Then there’s the way the job warps even well-meaning souls. It leads to racism, hostility, authoritarianism and a general cops-against-the-world mentality that can eat away at the heart beneath a badge.
“It’s a mortal danger of that kind of work. You want to protect people and you know that most of the people are good people and yet you’re always dealing with the sh-t,” Winslow says. “And cops can start hating the general public, you know, on one level or another. I was talking to a guy, and he was saying, ‘I spend my whole day with animals.’”
Winslow adds a line straight from the mouth of a character in The Force: “Nobody ever calls you when things are good.”
His novel may be the story of a cop gone wrong, but that’s a contrast to the police Winslow admires: those who resist such pressures and continue to walk the line. He started writing his drug trafficking books, The Cartel and its predecessor Power of the Dog (published in 2005) because of an age-old question: “How does this happen? How can people do this sort of thing?”
A similar question inspired The Force. What makes a good person stay good? And what makes another fall into the abyss?
“I call it The Macbeth Syndrome,” Winslow says. “You know, you meet Macbeth and he’s this nice loyal guy. And then he kills the King. And then he kills his best friend. And then he kills innocent children and… step by step.”
The Force is the story of a once-good man who has simply taken too many steps in the other direction.
“There is the corruption of taking money or taking bribes or whatever. That’s one thing,” Winslow says. “But there’s another kind of corruption that is the shortcut. ‘I wanna put that bad guy away, but I can’t do it playing by the rules.’ Then the little shortcuts become big shortcuts. So you have [police] — I’ve talked to them — that really do start out to do good. And they are highly motivated. And they see a lot of filthy sh-t and they see a lot of sorrow, and they see a lot of pain, and they see who’s causing it.”
So maybe instead of getting a warrant, an officer claims to hear a scream from inside the house. The next thing they know, they’re lying in court about that. Or they question the abused wife who has just blown her husband’s brains out in a way meant to support a self-defense plea. Or maybe in the search for a runaway, it becomes clear that kid wouldn’t be better off at home, and so it becomes a “search-and-avoid” mission.
Other times, it might take doing something slightly wrong to put someone far worse behind bars, literally for good. “I gotta tell you, I understand it,” Winslow says. “I’ve worked for prosecutors. I’ve done civil cases. I spent an awful two years doing child sexual abuse cases. There are some temptations there.”

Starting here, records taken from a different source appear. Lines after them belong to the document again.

(** In every state a tracked dispatch can reach, an aggregate promise that
    is resolved holds one outcome per device, no request is in flight any
    more, and the promise of each device is resolved with the outcome at
    its position. *)
Lemma tracks_no_early_resolution st w w' outcomes :
  tracks d st w -> sole d w -> rtc step w w' ->
  aggregate (w_heap w') (d_join d) = Some (Resolved (VArr outcomes)) ->
  length outcomes = length (d_devices d)
  /\ Forall (fun rq => rq = None) (w_inflight w')
  /\ forall i v, outcomes !! i = Some v ->
       cell_state (w_heap w') (d_promise d + i) = Some (Resolved v).
Proof.
  intros Ht Hsole Hrun Hagg.
  assert (run_inv d st w) as Hinv by (by exists st).
  destruct (rtc_run_inv d _ _ w' Hinv Hrun) as (st' & Ht' & Hsole' & _).
  destruct (tracks_resolved _ _ _ Ht' Hagg) as [Hlen Hres].
  split_and!; [done| |intros i v Hi; by apply Hres].
  apply Forall_lookup. intros k [rq|] Hk; [|done].
  destruct (sole_waiting _ _ _ _ _ Ht' Hsole' Hk) as (i & device & _ & _ & Hi).
  rewrite (tracks_pending _ _ _ _ _ Ht' Hi) in Hagg; done.
Qed.

(** C37: the callback of one device changes neither the promise nor the
    request of another device of the dispatch. *)
Theorem deliver_isolation st w i j device err data :
  tracks d st w -> d_devices d !! i = Some device -> st !! i = Some Waiting -> j <> i ->
  let w' := deliver (d_request d + i) err data w in
  cells (w_heap w') !! (d_promise d + j) = cells (w_heap w) !! (d_promise d + j)
  /\ w_inflight w' !! (d_request d + j) = w_inflight w !! (d_request d + j).
Proof.
  intros Ht Hdevice Hi Hne. cbn zeta.
  rewrite deliver_inflight, (deliver_waiting d st w i device Ht Hdevice Hi).
  destruct (callback_plan _ _ _ _) as [e|[entries outcome]]; cbn;
    by rewrite ?list_lookup_insert_ne by lia.
Qed.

This brings up just one of Winslow’s many past lives: private investigator. That job involved helping attorneys probe arson cases, insurance fraud, and civil litigation relating to murders and other criminal cases.
Born on Staten Island, he grew up in Rhode Island and one of his early writing gigs was penning a burlesque stage show in his home state. When he got older and moved to New York, he worked for a security company as “bait,” luring would-be muggers into Time Square sting operations.
After getting his masters degree in military history , he went to work in the mid-80s as a State Department analyst in Africa. “I was in South Africa. What was then Rhodesia. Angola. Mozambique. Then I left all that and became a safari guide in a relatively peaceful Kenya,” he says.
He’s still an avid bird watcher. In the field behind his house, he points out a pair of rare white-tailed kites — raptors who swirl their black-tipped wings to hover over fields like mini-helicopters, searching for prey. Winslow is a little chagrined by his hobby. At a writer’s conference, he says was reluctant to tell his hard-boiled fellow scribes that the reason he disappeared for a while was to scan for shore birds. (We joke that he should just use the excuse: “Cartel business. You don’t want to know.”)
In the late-‘80s, Winslow left Africa and came back to the states to work as a P.I., which he did for years while dabbling in writing. Eventually, the darkness of his day-job overtook him.
“Not to turn this into a confessional or, you know, The Dr. Phil Show or something, but I knew I had to get out of the investigative business one day when I was on a homicide case,” Winslow says.
“I was looking at a file: a woman who’s husband had burned her to death. Strangled her and then lit her on fire. And our job was to show that he had killed her before the fire broke out. So, I’m sitting there looking at the photos. A busy day. Didn’t have much time to go out for lunch. So, I’m looking at the photos of this half burned woman with one hand and eating a ham sandwich with the other and realized I felt absolutely nothing.”
He pauses, staring. “I mean nothing,” he says finally. “All I was doing was getting technical information. I was looking at the blistering. I was looking at the way her hands were.” His fingers make claws. “I was taking notes and checking those against other peoples’ reports and opinions to get ready for trial. And it meant nothing to me.”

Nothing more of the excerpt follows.